If you’re thinking of taking up a job offer overseas, or you’re already contracting abroad, one potentially confusing aspect of record-keeping relates to expenses claims.
The expense rules can become trickier to navigate when you’re out of the country as the value of expenses incurred will often be much higher, making understanding the rules and applying them correctly even more important.
Here, contractor specialists Intouch Accounting, have provided us with an excellent overview of how expenses work when you’re out of the country, and how to make sure your trips don’t cost more than they have to.
You should try to keep on top of your expense recording to ensure that your limited company can enjoy tax relief on all allowable costs that have been incurred in the course of providing your contract services.
Temporary workplace rules still apply
The 24 month/40% rule still applies if you’re contracting overseas.
So under the general travel rules should you travel to the same workplace for 24+ months for more than 40% of your working time, you can no longer class that location as ‘temporary’ or claim travel and subsistence expenses.
The 40% rule – If you spend less than 40% of your working time at any given location (in the UK, or anywhere in the world) it will most likely be classed as a temporary workplace for as long as you work there. This is even more likely if there’s no fixed pattern to when you work there.
The 24 month rule – Say you have a big contract for a particular client which means you’ll be spending more than 40% of your working time at their place of work, you’d be caught by the 24 month rule. So you could only continue to claim expenses as long as you do not travel to that location for more than 24 months.
Do special rules apply to overseas contractors?
Alongside the general rules surrounding claiming expenses, there are a couple special rules which apply to UK contractors who perform part or all of their duties abroad:
Rule #1: You can deduct the travel expenses for your spouse/partner and children if you’re abroad for 60 days or more. You’re able to claim this for two return trips per year, although you are unable to deduct any accommodation or subsistence expenses for them.

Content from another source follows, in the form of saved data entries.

(** Only the nodes that are wired to a queue write to it. *)
Lemma runs_put c i q :
  runs GetTransferredBytes qs aqs ns c → put q (traces c !!! i) ≠ [] →
  ∃ n, ns !! i = Some n ∧ 0 < writes n q.
Proof using Hcn.
  induction 1 as [|now j c c' Hr IH Hs]; [simpl; by rewrite lookup_total_empty|].
  destruct (runs_inv _ _ _ _ _ _ Hcn Hr) as [G HG].
  unfold step_thread in Hs. destruct (threads c !! j) as [p|] eqn:Hp; simpl in Hs; [|done].
  destruct p as [a|q' k|q' v k|a k|a v k|k|cr|S R body s k]; try done.
  - destruct (contents c !!! q') as [|v l]; simpl in Hs; simplify_eq. simpl. rewrite total_insert.
    case_decide; [subst|done]. by rewrite put_app, app_nil_r.
  - simpl in Hs. case_decide; simplify_eq. simpl. rewrite total_insert. case_decide; [subst|done].
    destruct (decide (q' = q)) as [->|Hne]; [|rewrite put_app; simpl; rewrite decide_False, app_nil_r by done; done].
    intros _. destruct (proj2 (ni_dom _ _ _ _ HG j)) as [g Hg]; [by rewrite Hp|].
    destruct (ni_wp _ _ _ _ HG _ _ _ Hp Hg) as (n & Hn & _ & _ & Ho & _ & [Hin%is_open_in _]%WP_QPush_inv).
    exists n. split; [done|]. specialize (Ho q). lia.
  - destruct (aborts c !!! a); simpl in Hs; simplify_eq; done.
  - simpl in Hs. case_decide; simplify_eq; done.
  - by simplify_eq.
  - by simplify_eq.
Qed.

End writers.

(** ** Interleavings as permutations *)

Section interleaving.
Context {T : Type}.

Lemma by_writer_other (W : list Z) (log : list (Z * option T)) :
  (∀ i, i ∉ W → by_writer i log = []) → Forall (λ e, e.1 ∈ W) log.
Proof.
  intros Hout. apply Forall_forall. intros [i v] Hin. simpl. destruct (decide (i ∈ W)) as [|Hi]; [done|].
  apply Hout in Hi. assert (v ∈ by_writer i log) as Hv; [|rewrite Hi in Hv; by apply not_elem_of_nil in Hv].
  apply list_elem_of_omap. exists (i, v). split; [done|]. simpl. by rewrite decide_True.
Qed.

Lemma log_by_writer (W : list Z) (log : list (Z * option T)) :
  NoDup W → Forall (λ e, e.1 ∈ W) log → log.*2 ≡ₚ concat ((λ i, by_writer i log) <$> W).
Proof.
  intros Hnd Hin. induction Hin as [|[j v] log Hj _ IH].
  { simpl. clear. induction W; [done|]. simpl. done. }
  simpl in *. rewrite IH. clear IH. induction Hnd as [|i W Hi Hnd IH]; [by apply not_elem_of_nil in Hj|].
  simpl. destruct (decide (j = i)) as [->|Hne].
  - simpl. apply reflexive_eq. do 3 f_equal. apply Forall_fmap_ext_1, Forall_forall. intros k Hk.
    by rewrite decide_False by congruence.
  - apply elem_of_cons in Hj as [|Hj]; [done|]. rewrite <- IH by done. by rewrite Permutation_middle.
Qed.

Lemma interleaves_perm (W : list Z) q (tr : gmap Z (list (event T))) l :
  NoDup W → (∀ i, i ∉ W → put q (tr !!! i) = []) → interleaves q tr l →
  l ≡ₚ concat ((λ i, put q (tr !!! i)) <$> W).
Proof.
  intros Hnd Hout (log & <- & Hlog). rewrite (log_by_writer W); [|done|].
  - apply reflexive_eq. f_equal. apply list_fmap_ext. intros _ i _. by rewrite Hlog.
  - apply by_writer_other. intros i Hi. rewrite <- Hlog. by apply Hout.
Qed.

Lemma data_concat (ls : list (list (option T))) : data (concat ls) = concat (data <$> ls).
Proof. induction ls as [|l ls IH]; [done|]. simpl. unfold data in *. by rewrite omap_app, IH. Qed.

#[global] Instance data_proper : Proper ((≡ₚ) ==> (≡ₚ)) (@data T).
Proof. intros l l' Hl. unfold data. by rewrite Hl. Qed.

Lemma data_ended (xs : list T) : data (ended xs) = xs.
Proof.
  unfold ended, data. rewrite omap_app. simpl. rewrite app_nil_r. induction xs as [|x xs IH]; [done|]. simpl. by f_equal.
Qed.

End interleaving.

(** ** Finished networks *)

Section finished.
Context {T U : Type} (GetTransferredBytes : T → Z) (cap : Z → Prop) (qs aqs : list Z) (ns : gmap Z (node T U)).
Hypothesis Hcn : closed_network cap qs ns.

(** The data that node [i] has read from and written to [q]. *)
Definition read c (i : Z) (q : qid) : list T := data (got q (traces (U := U) c !!! i)).
Definition wrote c (i : Z) (q : qid) : list T := data (put q (traces (U := U) c !!! i)).

(** The nodes that are wired to write to [q]. *)
Definition writers (q : qid) : list Z := (filter (λ jn, q ∈ out_duty jn.2) (map_to_list ns)).*1.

Rule #2: Your accommodation and subsistence expenses are also tax deductible when borne or reimbursed by the company.
A worked example
Ted is a limited company contractor who has an 8-month contract based in France, where he’ll be performing all of his duties abroad:
- Ted’s travel to and from France is tax deductible, as France is a temporary place of work
- Ted’s wife travels to France to see Ted a few times during the 8-month period. Travel costs for two of her trips is deductible
- Accommodation and subsistence costs for Ted are deductible as they are a necessary part of his travel
- Whilst Ted’s wife can claim for the travels costs for two of her trips to visit Ted, she cannot claim accommodation or subsistence costs for those trips
What can you claim for when working abroad?
Just as if you were contracting in the UK, anything that is “wholly and exclusively” for business purposes can be claimed for.
The same rules with receipts apply, you’ll need to keep hold of all of them and convert the total value to GBP before recording those expenses in the UK.
Benchmark rates if you’re contracting abroad
To understand how much you’re able to claim, HMRC have released a list of benchmark scale rates (standard amounts that can be provided and claimed for). Employers are able to use this list to reimburse accommodation and subsistence expenses incurred by employees who have to travel abroad.
A majority of countries have benchmark rates exist larger cities, and ‘elsewhere’ rates for other locations.
One of the prerequisites for a qualifying expense is that the location must be a temporary workplace. You must still retain proof of travel (as evidence that you’ve travelled abroad) and I strongly advise Intouch clients to retain all receipts, as it’s good practice to do so.
Mixing business and pleasure – the rules
Whilst away you may want to indulge in some sightseeing at the end of your contract, to make the most of time in your new location – and why not! Whilst this is perfectly ok, any expenses incurred once a contract is complete can only be claimed for if they are again “wholly and exclusively” for your work.
HMRC will approve legitimate business expenses when there is an obvious purpose motivating the expense, and no other obvious purposes. HMRC will (and do) challenge expenses when they have reason to believe an expense has a dual purpose, so be careful.
HMRC would be unlikely to dispute a claim if the primary and obvious purpose of an expense incurred was to visit a client’s site, so the contractor should be able to include a bit of tourism in their spare time without the threat of HMRC looking into their business affairs. So long as the contractor maintained the travel was for business, and the trip to the Eiffel Tower was incidental, the trip would probably be allowed.
It’s important to remember that should you decide to tag a week of your annual leave onto the end of a contract, HMRC will only allow tax relief for half of any business costs incurred. The same is said for anyone who decides to join you, should a partner decide to join you in Paris make sure to keep their travel and accommodation costs completely separate, to ensure you’re still able to claim for the business elements of your trip.